• **Exercise description**: Which lines of the records below contain the word "Arguments"? Report each of them in full.

______

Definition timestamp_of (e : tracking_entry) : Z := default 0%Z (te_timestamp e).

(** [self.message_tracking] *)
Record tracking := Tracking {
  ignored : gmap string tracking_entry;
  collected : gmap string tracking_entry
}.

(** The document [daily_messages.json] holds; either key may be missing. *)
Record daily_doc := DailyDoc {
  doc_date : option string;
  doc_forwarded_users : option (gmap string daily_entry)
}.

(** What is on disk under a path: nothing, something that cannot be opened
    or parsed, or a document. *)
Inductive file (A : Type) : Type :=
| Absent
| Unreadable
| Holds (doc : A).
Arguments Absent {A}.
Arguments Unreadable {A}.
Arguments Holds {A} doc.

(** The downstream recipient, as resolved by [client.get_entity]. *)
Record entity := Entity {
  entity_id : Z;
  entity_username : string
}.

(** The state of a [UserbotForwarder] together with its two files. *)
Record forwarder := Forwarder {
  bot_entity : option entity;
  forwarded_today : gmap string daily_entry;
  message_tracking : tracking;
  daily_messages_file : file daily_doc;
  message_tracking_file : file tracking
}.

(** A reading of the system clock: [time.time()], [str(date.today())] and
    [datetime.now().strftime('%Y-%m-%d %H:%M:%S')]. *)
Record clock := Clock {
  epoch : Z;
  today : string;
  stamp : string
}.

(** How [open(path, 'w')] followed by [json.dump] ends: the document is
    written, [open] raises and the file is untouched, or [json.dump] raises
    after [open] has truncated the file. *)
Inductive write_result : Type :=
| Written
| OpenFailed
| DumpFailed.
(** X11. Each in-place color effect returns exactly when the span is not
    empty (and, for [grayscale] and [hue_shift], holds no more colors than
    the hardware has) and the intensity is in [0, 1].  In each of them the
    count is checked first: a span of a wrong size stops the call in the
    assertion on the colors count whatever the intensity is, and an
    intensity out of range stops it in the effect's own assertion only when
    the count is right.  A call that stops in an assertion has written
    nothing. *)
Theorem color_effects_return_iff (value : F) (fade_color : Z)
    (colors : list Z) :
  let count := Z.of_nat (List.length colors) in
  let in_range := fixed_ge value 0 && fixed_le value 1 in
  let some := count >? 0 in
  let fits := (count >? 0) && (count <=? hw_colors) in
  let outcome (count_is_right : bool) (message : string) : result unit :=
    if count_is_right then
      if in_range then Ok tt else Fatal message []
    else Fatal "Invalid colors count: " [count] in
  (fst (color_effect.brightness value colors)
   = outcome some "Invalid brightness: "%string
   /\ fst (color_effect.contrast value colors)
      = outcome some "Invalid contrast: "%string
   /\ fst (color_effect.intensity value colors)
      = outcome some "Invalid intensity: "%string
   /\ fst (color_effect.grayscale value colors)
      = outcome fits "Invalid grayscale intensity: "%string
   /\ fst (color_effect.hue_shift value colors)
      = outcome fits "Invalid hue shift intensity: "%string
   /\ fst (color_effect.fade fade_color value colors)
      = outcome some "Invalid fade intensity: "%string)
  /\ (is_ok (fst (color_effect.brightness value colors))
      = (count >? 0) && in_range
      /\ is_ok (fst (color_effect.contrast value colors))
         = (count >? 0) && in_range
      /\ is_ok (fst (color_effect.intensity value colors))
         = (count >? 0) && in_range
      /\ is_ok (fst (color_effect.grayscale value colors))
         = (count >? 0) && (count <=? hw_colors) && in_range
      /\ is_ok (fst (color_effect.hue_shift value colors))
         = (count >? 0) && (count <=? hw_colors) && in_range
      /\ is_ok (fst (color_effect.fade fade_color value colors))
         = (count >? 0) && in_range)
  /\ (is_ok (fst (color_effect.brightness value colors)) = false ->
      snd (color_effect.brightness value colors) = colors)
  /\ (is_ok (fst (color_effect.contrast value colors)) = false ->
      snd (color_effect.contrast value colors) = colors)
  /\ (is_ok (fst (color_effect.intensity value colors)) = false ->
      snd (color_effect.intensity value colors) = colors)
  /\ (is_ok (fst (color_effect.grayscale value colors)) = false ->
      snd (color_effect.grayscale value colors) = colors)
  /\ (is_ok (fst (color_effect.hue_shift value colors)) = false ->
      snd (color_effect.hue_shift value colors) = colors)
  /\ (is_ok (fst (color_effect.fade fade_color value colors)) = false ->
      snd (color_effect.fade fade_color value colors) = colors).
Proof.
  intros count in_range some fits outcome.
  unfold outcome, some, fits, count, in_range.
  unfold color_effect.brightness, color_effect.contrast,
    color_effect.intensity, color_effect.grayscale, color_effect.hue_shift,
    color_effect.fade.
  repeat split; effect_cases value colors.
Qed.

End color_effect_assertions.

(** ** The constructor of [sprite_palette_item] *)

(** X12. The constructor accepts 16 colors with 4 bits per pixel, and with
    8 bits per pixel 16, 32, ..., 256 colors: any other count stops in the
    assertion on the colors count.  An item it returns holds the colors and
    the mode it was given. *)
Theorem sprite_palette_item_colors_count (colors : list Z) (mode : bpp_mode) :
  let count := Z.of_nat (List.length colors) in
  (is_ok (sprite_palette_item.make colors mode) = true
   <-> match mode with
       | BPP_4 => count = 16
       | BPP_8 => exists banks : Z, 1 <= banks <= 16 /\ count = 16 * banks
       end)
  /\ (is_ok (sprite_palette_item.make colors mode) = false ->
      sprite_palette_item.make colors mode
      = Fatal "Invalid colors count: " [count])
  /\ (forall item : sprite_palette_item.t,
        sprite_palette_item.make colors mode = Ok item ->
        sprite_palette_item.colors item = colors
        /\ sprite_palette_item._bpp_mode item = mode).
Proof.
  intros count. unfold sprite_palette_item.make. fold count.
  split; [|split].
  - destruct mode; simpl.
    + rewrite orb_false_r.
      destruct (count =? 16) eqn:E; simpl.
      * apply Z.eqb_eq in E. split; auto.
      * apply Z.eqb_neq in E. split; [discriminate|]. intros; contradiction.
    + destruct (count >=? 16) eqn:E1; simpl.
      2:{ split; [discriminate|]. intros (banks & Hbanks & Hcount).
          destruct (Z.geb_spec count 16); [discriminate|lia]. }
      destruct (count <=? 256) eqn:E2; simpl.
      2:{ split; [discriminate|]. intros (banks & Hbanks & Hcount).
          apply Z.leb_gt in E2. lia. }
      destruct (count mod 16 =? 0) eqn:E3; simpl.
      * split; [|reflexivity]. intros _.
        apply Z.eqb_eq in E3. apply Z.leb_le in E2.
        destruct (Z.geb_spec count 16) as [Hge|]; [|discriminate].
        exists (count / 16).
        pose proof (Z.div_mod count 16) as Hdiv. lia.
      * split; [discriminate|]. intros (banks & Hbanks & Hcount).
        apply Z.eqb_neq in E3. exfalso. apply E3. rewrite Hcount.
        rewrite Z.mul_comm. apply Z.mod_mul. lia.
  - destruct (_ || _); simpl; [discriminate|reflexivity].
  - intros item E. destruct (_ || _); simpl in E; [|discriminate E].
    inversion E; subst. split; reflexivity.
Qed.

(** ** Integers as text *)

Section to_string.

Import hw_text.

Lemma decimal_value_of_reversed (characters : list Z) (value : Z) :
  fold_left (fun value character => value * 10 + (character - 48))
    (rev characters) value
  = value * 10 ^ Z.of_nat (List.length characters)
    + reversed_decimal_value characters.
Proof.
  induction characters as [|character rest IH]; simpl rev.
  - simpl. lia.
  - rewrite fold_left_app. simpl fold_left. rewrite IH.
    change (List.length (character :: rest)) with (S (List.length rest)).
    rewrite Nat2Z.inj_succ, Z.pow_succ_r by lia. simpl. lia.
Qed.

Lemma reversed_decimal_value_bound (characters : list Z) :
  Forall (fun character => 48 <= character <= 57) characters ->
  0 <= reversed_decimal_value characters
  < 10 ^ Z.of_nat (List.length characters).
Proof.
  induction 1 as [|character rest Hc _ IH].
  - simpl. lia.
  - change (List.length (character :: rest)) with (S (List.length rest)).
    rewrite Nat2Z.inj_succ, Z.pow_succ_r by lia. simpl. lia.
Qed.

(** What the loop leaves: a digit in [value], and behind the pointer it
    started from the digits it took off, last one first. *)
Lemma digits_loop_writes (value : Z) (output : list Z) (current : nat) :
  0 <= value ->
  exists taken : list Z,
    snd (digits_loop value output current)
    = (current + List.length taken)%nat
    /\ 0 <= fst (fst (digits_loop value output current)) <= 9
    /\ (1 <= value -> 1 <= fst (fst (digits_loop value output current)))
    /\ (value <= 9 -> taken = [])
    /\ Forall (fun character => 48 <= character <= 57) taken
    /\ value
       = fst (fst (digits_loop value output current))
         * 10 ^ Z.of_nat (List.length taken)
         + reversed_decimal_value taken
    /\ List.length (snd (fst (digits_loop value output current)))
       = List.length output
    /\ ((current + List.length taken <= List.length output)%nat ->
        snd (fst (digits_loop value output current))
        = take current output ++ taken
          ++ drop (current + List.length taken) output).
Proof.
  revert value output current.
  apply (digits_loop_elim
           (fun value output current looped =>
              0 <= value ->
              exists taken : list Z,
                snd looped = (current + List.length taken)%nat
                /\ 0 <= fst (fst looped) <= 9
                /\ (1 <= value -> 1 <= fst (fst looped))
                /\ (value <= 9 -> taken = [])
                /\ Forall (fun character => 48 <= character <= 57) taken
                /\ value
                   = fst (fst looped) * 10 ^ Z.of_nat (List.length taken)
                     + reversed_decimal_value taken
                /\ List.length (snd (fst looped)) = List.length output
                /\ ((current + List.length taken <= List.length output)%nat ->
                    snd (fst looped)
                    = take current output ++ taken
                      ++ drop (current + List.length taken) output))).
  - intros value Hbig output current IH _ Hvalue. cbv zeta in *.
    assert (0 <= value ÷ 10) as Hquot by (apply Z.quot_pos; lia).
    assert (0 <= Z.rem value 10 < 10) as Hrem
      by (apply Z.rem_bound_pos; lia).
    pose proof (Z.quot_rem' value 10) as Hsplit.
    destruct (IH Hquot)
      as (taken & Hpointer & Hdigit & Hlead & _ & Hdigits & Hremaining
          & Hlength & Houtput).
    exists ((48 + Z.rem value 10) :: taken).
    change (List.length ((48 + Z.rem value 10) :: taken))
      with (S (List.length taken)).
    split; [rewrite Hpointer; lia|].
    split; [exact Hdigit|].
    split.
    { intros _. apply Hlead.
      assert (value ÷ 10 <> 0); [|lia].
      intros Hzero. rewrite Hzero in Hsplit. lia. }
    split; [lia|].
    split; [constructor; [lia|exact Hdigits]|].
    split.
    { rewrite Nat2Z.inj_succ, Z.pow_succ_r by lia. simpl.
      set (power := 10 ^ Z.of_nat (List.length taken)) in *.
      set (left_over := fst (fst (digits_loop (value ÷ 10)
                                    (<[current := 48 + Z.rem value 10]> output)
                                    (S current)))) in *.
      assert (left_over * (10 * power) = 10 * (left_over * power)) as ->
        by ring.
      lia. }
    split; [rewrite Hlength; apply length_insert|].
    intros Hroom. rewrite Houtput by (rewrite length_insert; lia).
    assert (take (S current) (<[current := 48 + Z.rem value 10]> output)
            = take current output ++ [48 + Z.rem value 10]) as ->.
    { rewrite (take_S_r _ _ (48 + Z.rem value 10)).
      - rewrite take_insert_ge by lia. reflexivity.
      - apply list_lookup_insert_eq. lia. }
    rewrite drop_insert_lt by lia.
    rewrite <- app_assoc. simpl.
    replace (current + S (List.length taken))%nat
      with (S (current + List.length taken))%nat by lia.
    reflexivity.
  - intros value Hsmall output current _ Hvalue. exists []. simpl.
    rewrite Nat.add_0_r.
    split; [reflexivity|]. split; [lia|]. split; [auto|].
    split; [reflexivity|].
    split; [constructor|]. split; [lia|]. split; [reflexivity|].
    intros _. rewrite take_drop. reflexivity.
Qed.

______

• **Written answer**:
Arguments Absent {A}.
Arguments Unreadable {A}.
Arguments Holds {A} doc.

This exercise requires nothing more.